For completeness, the same logic as a Ruby service:

 1
 2
 3
 4
 5
 6
 7
 8
 9
10
11
12
13
14
15
16
17
18
19
20
21
22
23
24
25
26
27
28
29
30
31
32
33
34
35
36
module DepotProximitySummary
  extend self

  def call
    rows = ActiveRecord::Base.connection.select_all(<<~SQL).rows
      WITH nearest AS (
        SELECT c.id AS customer_id,
               d.id AS depot_id,
               d.name AS depot_name,
               ST_Distance(c.location::geography, d.location::geography) AS distance_m,
               RANK() OVER (
                 PARTITION BY c.id
                 ORDER BY ST_Distance(c.location::geography, d.location::geography)
               ) AS rk
        FROM customers c, depots d
      )
      SELECT depot_name,
             COUNT(*) AS nearest_customer_count,
             ROUND(AVG(distance_m / 1000)::numeric, 1) AS avg_km,
             ROUND(MAX(distance_m / 1000)::numeric, 1) AS max_km
      FROM nearest
      WHERE rk = 1
      GROUP BY depot_name
      ORDER BY nearest_customer_count DESC
    SQL

    rows.map { |name, count, avg, max|
      {
        depot_name:             name,
        nearest_customer_count: count.to_i,
        avg_km:                 avg&.to_f,
        max_km:                 max&.to_f
      }
    }
  end
end

Same pattern as the service objects from Module 6. The ::geography cast is in the SQL; the Ruby just shapes the result. A controller could render this; a Phlex component could format it as a table. We’ll come back to building the view in later lessons when we have more depth to display.

What this introduced

Several things that recur throughout serious PostGIS work:

SRIDs as identifiers. Every spatial object has one. It specifies what its coordinates mean. SRID 4326 (WGS84) is the lingua franca; most data you encounter uses it.

geometry vs geography types. The same data, two different mathematical regimes. Geometry treats coordinates as flat 2D; geography treats them as positions on the spheroid. Operations on each return different results, often in different units.

The ::geography cast as the standard distance idiom. Not casting silently produces wrong answers. The cast is explicit, deliberate, and a tell-tale sign in code that spatial intent has been considered.

Performance trade-offs are real but usually negligible at operational scale. Geography distance is 5-8× slower than geometry distance. For thousands of pairs, both are fast. For millions of pairs, the difference matters.

Storage as geometry, computation as geography. The production-PostGIS norm. Geometry indexes are smaller and serve the broadest range of queries; explicit casts to geography happen only where measurement is the question.
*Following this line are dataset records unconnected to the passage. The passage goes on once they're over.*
Lemma node_edges p : live_node g p → ∃ es, InitializeNode g (node_of p) = Some es ∧ strip <$> es = info_of <$> outs p ∧ last_ok es.
Proof.
  intros Hp. destruct (edge_infos (outs p)) as (infos&E&Es&Ef).
  { intros e He. apply outs_arc in He as [d Ha]; [|done]. eauto. }
  assert (Hslots : Forall (λ x, output_slot x < Z.of_nat (node_num_outputs (node_of p))) infos).
  { apply Forall_forall. intros y Hy. assert (Hs : strip y ∈ info_of <$> outs p) by (rewrite <- Es; by apply list_elem_of_fmap_2).
    apply list_elem_of_fmap in Hs as (e&He&Hin). apply outs_arc in Hin as [d Ha]; [|done]. destruct (edge_info_ok _ _ _ _ Ha) as [_ E2]. rewrite E2 in He. injection He as _ -> _.
    destruct (IsControlEdge (edge_of e)) eqn:Ec; [unfold IsControlEdge in Ec; apply Z.eqb_eq in Ec; rewrite Ec; unfold kControlSlot; lia|].
    destruct (live_node_of p Hp) as [Hn _]. by eapply (r_output _ Hrun). }
  unfold InitializeNode. fold (outs p). rewrite E. cbn [mbind option_bind].
  destruct (fill_last_ok (output_slot <$> infos) [] (replicate (node_num_outputs (node_of p)) None)) as (last&E2&Hl&Hlen).
  { intros k j. rewrite lookup_replicate. split; [by intros [? _]|by intros (_&?&_)]. }
  { apply Forall_fmap, Forall_impl with (1 := Hslots). intros x. cbn. by rewrite length_replicate. }
  cbn [length] in E2. rewrite E2. cbn [mbind option_bind]. eexists. split; [done|]. split; [by rewrite mark_edges_strip|].
  apply mark_edges_last; [done|done|]. by rewrite Hlen, length_replicate.
Qed.

(** ** The loops over the nodes *)

Context (create_kernel : Node → Status * KernelInfo) (Hkernels : ∀ p, live_node g p → (create_kernel (node_of p)).1 = StatusOK).

Definition count_inputs (ps : list nat) : nat := sum_list ((λ p, node_num_inputs (node_of p)) <$> ps).
(** * cairo-vm.go: the step engine and its write-once memory

    A shallow embedding of [pkg/vm/memory/memory.go] and of the virtual
    machine of package [vm] (RunInstruction, ComputeOperands, the
    deductions, OpcodeAssertions, the register updates and the trace
    relocation), with the properties of the specification stated over it.

    Conventions.
    - Go's [uint] and [uint64] are [Z] in [0, 2^64) with the wrap-around
      written out ([wrap64]); Go's [int] is a [Z].
    - A Go [error] is its message; a function returning [(T, error)] returns
      a [Result T].  A run-time panic (nil dereference, index out of range)
      is the third outcome, [Panic].
    - A pointer [*T] that may be nil is an [option T].
    - Methods that mutate their receiver take the state and return it. *)

From Stdlib Require Import ZArith Lia List.
From stdpp Require Import base option gmap strings pretty.

Open Scope Z_scope.

(** ** Errors, results, machine integers *)

Definition Error := string.

Inductive Result (A : Type) : Type :=
| Ok (a : A)
| Err (e : Error)
| Panic.
Arguments Ok {A} a.
Arguments Err {A} e.
Arguments Panic {A}.

Definition wrap64 (z : Z) : Z := z mod 2 ^ 64.

(** The conversion [int(x)] of a [uint]: the same 64 bits read as signed. *)
Definition int_of_uint (x : Z) : Z :=
  if x <? 2 ^ 63 then x else x - 2 ^ 64.

(** ** Package lambdaworks *)

Module lambdaworks.

(** Modelled from the spec: the field arithmetic behind the C bindings
    (lambdaworks.h: from, zero, one, add, sub, mul, lw_div) is not part of
    the Go sources.  A felt is an element of the prime field of modulus
    [P = 2^251 + 17 * 2^192 + 1], kept as its representative in [0, P);
    division multiplies by the modular inverse. *)
Definition P : Z := 2 ^ 251 + 17 * 2 ^ 192 + 1.

Definition Felt := Z.

(** Modelled from the spec: square-and-multiply modulo [P]. *)
Fixpoint pow_mod (b : Z) (e : positive) : Z :=
  match e with
  | xH => b mod P
  | xO e' => let r := pow_mod b e' in (r * r) mod P
  | xI e' => let r := pow_mod b e' in ((r * r) mod P * b) mod P
  end.

(** Modelled from the spec: the felt of a [uint64], the constants and the
    field operations, each the C function of the same role taken modulo
    [P]. *)
Definition FeltFromUint64 (value : Z) : Felt := value mod P.
Definition FeltZero : Felt := 0.
Definition FeltOne : Felt := 1.
Definition Add (a b : Felt) : Felt := (a + b) mod P.
Definition Sub (a b : Felt) : Felt := (a - b) mod P.
Definition Mul (a b : Felt) : Felt := (a * b) mod P.

(** Modelled from the spec: the inverse of [b] modulo the prime [P], as
    [b ^ (P - 2)]. *)
Definition inverse (b : Felt) : Felt :=
  match P - 2 with
  | Zpos e => pow_mod b e
  | _ => 0
  end.
(** Modelled from the spec: division is multiplication by the modular
    inverse. *)
Definition Div (a b : Felt) : Felt := (a * inverse b) mod P.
Window functions for per-row ranking. RANK() OVER (PARTITION BY ... ORDER BY ...) is the SQL pattern for “give each row a rank within its group.” Used here for nearest-neighbour selection; a useful pattern to keep in your toolkit.

Where this leaves us

Lesson 1 establishes the foundational distinction every PostGIS user needs to understand. With it in place, the next lesson takes the same data and asks a different shape of question: find me everything within Nkm of a given point.
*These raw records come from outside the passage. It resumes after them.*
(* ===== verification/LinkedList.v ===== *)
(** * [lib/list.hh]: the singly linked [List<Item>]

    The list is modelled at pointer level: a store of [ListElement]s indexed by
    addresses, and the two pointers [first] and [last].  Every operation is the
    C++ code with its loads and stores; a load through a null or dangling
    pointer fails.  The module [ListSpec] gives the functional meaning of each
    operation on plain lists of [(key, item)] pairs, and the refinement
    theorems state that the pointer code returns normally on every well-formed
    list and computes exactly that function.  The other components use the
    functional view. *)

From S2P Require Import Prelude.
From stdpp Require Import sorting.
From stdpp Require Import base option list gmap fin_maps fin_sets numbers tactics.
From stdpp Require Import list.
Open Scope Z_scope.

(** ** The functional view *)
Module ListSpec.
Section spec.
Context {Item : Type} `{EqDecision Item}.

(** [Append] and [Prepend] give the element the key 0. *)
Definition append (xs : list (Z * Item)) (x : Item) : list (Z * Item) :=
  xs ++ [(0, x)].
Definition prepend (xs : list (Z * Item)) (x : Item) : list (Z * Item) :=
  (0, x) :: xs.

(** Insert before the first element [y] with [before sortKey y.key]. *)
Fixpoint insert_by (before : Z → Z → bool) (k : Z) (x : Item)
    (xs : list (Z * Item)) : list (Z * Item) :=
  match xs with
  | [] => [(k, x)]
  | (k1, x1) :: r =>
      if before k k1 then (k, x) :: (k1, x1) :: r
      else (k1, x1) :: insert_by before k x r
  end.

Definition sorted_insert (xs : list (Z * Item)) (x : Item) (k : Z) :=
  insert_by Z.ltb k x xs.
Definition sorted_insert_inverted (xs : list (Z * Item)) (x : Item) (k : Z) :=
  insert_by Z.gtb k x xs.

(** Remove the first occurrence of an item. *)
Fixpoint remove (xs : list (Z * Item)) (x : Item) : list (Z * Item) :=
  match xs with
  | [] => []
  | (k1, x1) :: r => if decide (x = x1) then r else (k1, x1) :: remove r x
  end.

Definition has (xs : list (Z * Item)) (x : Item) : bool :=
  bool_decide (x ∈ xs.*2).

Lemma insert_by_perm before k x xs : insert_by before k x xs ≡ₚ (k, x) :: xs.
Proof.
  induction xs as [|[k1 x1] r IH]; cbn; [done|].
  destruct (before k k1); [done|]. rewrite IH. by rewrite Permutation_swap.
Qed.

(** The insertion point: everything before it does not go after the new
    element, and the element behind it does. *)
Lemma insert_by_split before k x xs :
  ∃ ys zs, xs = ys ++ zs ∧ insert_by before k x xs = ys ++ (k, x) :: zs ∧
    Forall (λ y, before k y.1 = false) ys ∧
    (∀ z zs', zs = z :: zs' → before k z.1 = true).
Proof.
  induction xs as [|[k1 x1] r IH]; cbn.
  - exists [], []. naive_solver.
  - destruct (before k k1) eqn:E.
    + exists [], ((k1, x1) :: r). naive_solver.
    + destruct IH as (ys & zs & -> & -> & Hy & Hz).
      exists ((k1, x1) :: ys), zs. split_and!; [done|done|by constructor|done].
Qed.

Lemma insert_by_app before k x ys zs :
  Forall (λ y, before k y.1 = false) ys →
  (∀ z zs', zs = z :: zs' → before k z.1 = true) →
  insert_by before k x (ys ++ zs) = ys ++ (k, x) :: zs.
Proof.
  intros Hy Hz. induction Hy as [|[k1 x1] r E Hy IH]; cbn in *.
  - destruct zs as [|[kz xz] zs]; cbn; [done|]. pose proof (Hz _ _ eq_refl) as E; cbn in E. by rewrite E.
  - by rewrite E, IH.
Qed.

Lemma has_true xs x : has xs x = true ↔ ∃ k, (k, x) ∈ xs.
Proof.
  unfold has. rewrite bool_decide_eq_true, list_elem_of_fmap. split.
  - intros ([k y] & -> & ?). eauto.
  - intros [k ?]. by exists (k, x).
Qed.

Lemma remove_not_in xs x : has xs x = false → remove xs x = xs.
Proof.
  unfold has. rewrite bool_decide_eq_false.
  induction xs as [|[k1 x1] r IH]; cbn; intros Hn; [done|].
  rewrite decide_False by (intros ->; apply Hn; by left).
  rewrite IH; [done|]. intros ?. apply Hn. by right.
Qed.

Lemma remove_app xs k x ys :
  has xs x = false → remove (xs ++ (k, x) :: ys) x = xs ++ ys.
Proof.
  unfold has. rewrite bool_decide_eq_false.
  induction xs as [|[k1 x1] r IH]; cbn; intros Hn.
  - by rewrite decide_True.
  - rewrite decide_False by (intros ->; apply Hn; by left).
    rewrite IH; [done|]. intros ?. apply Hn. by right.
Qed.

(** Keys in order: nondecreasing for [SortedInsert], nonincreasing for
    [SortedInsertInverted]. *)
Definition increasing (xs : list (Z * Item)) : Prop :=
  StronglySorted (λ a b, a.1 ≤ b.1) xs.
Definition decreasing (xs : list (Z * Item)) : Prop :=
  StronglySorted (λ a b, b.1 ≤ a.1) xs.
That query uses ST_DWithin — a function that’s interesting both for its API (clean, declarative) and for its performance characteristics. ST_DWithin uses spatial indexes; the “compute all distances and filter” approach we used here doesn’t. For the customer-depot query, both are fast (small data). For “all jobs within 5km of any FO assignment area” the difference between them is several orders of magnitude.